The top five insurers in the U.S. are:
- Wellpoint, Inc.
- Kaiser Foundation Group
- Aetna Insurance
- Humana Group
The next five, in order, include:
- HCSC Group
- Coventry Corporation
- Independence Blue Cross
- Blue Shield of California Group
Number 11 on the list is the Cigna Group followed by a number of smaller insurance companies and regional blue cross and blue shield groups. Data for this survey comes from the National Association of Insurance Commissioners (NAIC).
What are some of the more popular health program options?
The two most popular private health insurance programs are managed care or HMO groups and PPO or personal provider type programs.
What is an HMO?
An HMO is a health maintenance or management organization designed to provide comprehensive medical services to its members.
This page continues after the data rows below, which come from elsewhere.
(** The loop over records that all carry an analysis and each stand, once
    and [approved], in the list of the state: it runs to the end; every
    record gives one of three outcomes (update accepted, update rejected,
    resolver call rejected), seen alike in the record of calls and in the
    statuses; the progress counter ends at the index after the last one. *)
Lemma syncLoop_run (l : list ProcessedFile.t) :
  forall (i : nat) (app : App.t) (d : DriveSt),
    NoDup (map ProcessedFile.id (App.files app)) ->
    NoDup (map ProcessedFile.id l) ->
    (forall f, In f l -> ProcessedFile.analysis f <> None) ->
    (forall f, In f l ->
       exists g, In g (App.files app) /\ ProcessedFile.id g = ProcessedFile.id f /\
                 ProcessedFile.status g = approved) ->
    let out := syncLoop l i (app, d) in
    let app' := fst (snd out) in
    fst out = Ok tt /\
    exists nOk nFail nPath,
      nOk + nFail + nPath = length l /\
      countEvents updateOk (trace (snd (snd out))) = countEvents updateOk (trace d) + nOk /\
      countEvents updateFailed (trace (snd (snd out)))
      = countEvents updateFailed (trace d) + nFail /\
      countEvents folderCallFailed (trace (snd (snd out)))
      = countEvents folderCallFailed (trace d) + nPath /\
      countStatus synced (App.files app') = countStatus synced (App.files app) + nOk /\
      countStatus error (App.files app') = countStatus error (App.files app) + nFail + nPath /\
      countStatus approved (App.files app') + length l = countStatus approved (App.files app) /\
      total (App.syncProgress app') = total (App.syncProgress app) /\
      current (App.syncProgress app')
      = match l with [] => current (App.syncProgress app) | _ => i + length l end /\
      App.isSyncing app' = App.isSyncing app.
Proof.
  induction l as [|file rest IH]; intros i app d Hnd Hndl Han Hin; cbn zeta.
  - cbn. split; [reflexivity|]. exists 0, 0, 0. cbn. repeat split; lia.
  - destruct (ProcessedFile.analysis file) as [a|] eqn:Ha.
    2:{ exfalso. apply (Han file); [left; reflexivity | exact Ha]. }
    rewrite (syncLoop_step file a rest i app d Ha). cbn zeta.
    destruct (syncFile_events file a d) as (evs & Ht & Hok & Hfail). cbn zeta in *.
    set (out1 := syncFile file a d) in *.
    set (st := if isOk (fst out1) then synced else error).
    set (app1 := snd (setSyncProgress (fun prev => mkProgress (i + 1) (total prev))
                        (snd (setFiles (markStatus (ProcessedFile.id file) st) app)))).
    destruct (Hin file (or_introl eq_refl)) as (g0 & Hg0 & Hid0 & Hst0).
    cbn in Hndl. apply NoDup_cons in Hndl as [Hfile Hndl].
    assert (Hfiles1 : App.files app1 = markStatus (ProcessedFile.id file) st (App.files app))
      by reflexivity.
    assert (Hcount : forall t,
              countStatus t (App.files app1) + (if Status_eqb approved t then 1 else 0)
              = countStatus t (App.files app) + (if Status_eqb st t then 1 else 0)).
    { intros t. rewrite Hfiles1, <- Hst0. apply markStatus_count; assumption. }
    specialize (IH (S i) app1 (snd out1)).
    destruct IH as (Hr & nOk & nFail & nPath & Hlen & HeOk & HeFail & HePath & Hsy & Her & Hap
                    & Htot & Hcur & Hsyn).
    { rewrite Hfiles1, markStatus_ids. exact Hnd. }
    { exact Hndl. }
    { intros f Hf. apply Han. right. exact Hf. }
    { intros f Hf. destruct (Hin f (or_intror Hf)) as (g & Hg & Hid & Hst).
      exists g. split; [|split; assumption].
      rewrite Hfiles1. apply markStatus_In_other; [exact Hg|].
      rewrite Hid. intros E. apply Hfile. rewrite <- E. apply list_elem_of_In.
      apply in_map. exact Hf. }
    cbn zeta in *. split; [exact Hr|].
    assert (Hcur' : current (App.syncProgress (fst (snd (syncLoop rest (S i) (app1, snd out1)))))
                    = i + length (file :: rest)).
    { rewrite Hcur. destruct rest; cbn; [lia|]. lia. }
    assert (Htot1 : total (App.syncProgress app1) = total (App.syncProgress app))
      by reflexivity.
    assert (Hsyn1 : App.isSyncing app1 = App.isSyncing app) by reflexivity.
    pose proof (Hcount synced) as Hc1. pose proof (Hcount error) as Hc2.
    pose proof (Hcount approved) as Hc3.
    rewrite Ht, countEvents_app in HeOk, HeFail, HePath.
    clearbody app1.
    destruct (isOk (fst out1)) eqn:Eok; subst st; cbn [Status_eqb] in Hc1, Hc2, Hc3.
    + exists (S nOk), nFail, nPath. cbn [length].
      repeat split; try lia; try assumption; try congruence.
    + destruct (countEvents updateFailed evs) as [|[|n]] eqn:En; [| |lia].
      * exists nOk, nFail, (S nPath). cbn [length].
        repeat split; try lia; try assumption; try congruence.
      * exists nOk, (S nFail), nPath. cbn [length].
        repeat split; try lia; try assumption; try congruence.
Qed.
Members select a primary care physician, or PCP, who handles routine visits and checkups and refers a member for any additional medical needs, such as lab tests or x-rays.
A member’s PCP must also be consulted prior to any referral for specialized treatment or a surgical procedure. In an emergency, if at all practical, the member is expected to go to an authorized care center. However, referrals for emergency treatment are generally not required.
The principal benefit of an HMO is that all medical expenses are fully covered when provided within the managed network group of approved practitioners.
What is a PPO plan?
PPO groups are preferred provider organizations. They differ from HMO groups in that a member may seek medical services from any practitioner without obtaining a referral or obtaining authorization from a personal care physician. However, members of these groups will pay at least a part of the fees for each doctor visit or other covered medical service.
The portion of fees paid by subscribers, are called co-pays or co-payments. Depending on the group, co-pays can range from $5 to $50 or more, depending on the kind of service provided.
PPO groups also establish minimum and maximum out-of-pocket expenditures, called deductibles, which a member will be responsible for during a policy year. These amounts are set forth in the subscriber contract agreement.
What is a high deductible policy?
As a trade-off for reduced premiums, PPO groups will offer a high deductible option. In this program, a member agrees to pay 100% of initial medical expenses incurred, up to a maximum annual amount established in the subscriber contract.
These amounts usually range from $12 hundred to $15 hundred. Once a deductible limit is reached, normal co-pays will apply to future services.
Are there other options?
Some companies offer a third option, a POS, or point of service plan. This type of program combines the regulations and benefits of the HMO and PPO programs discussed earlier. For more detailed information, contact your local providers.
In addition to basic plans, riders are often available for dental coverage as well as vision and hearing. Some basic health plans provide partial coverage for eye exams and glasses or contact lenses. Dental services however, are usually covered by separate policies and contracts.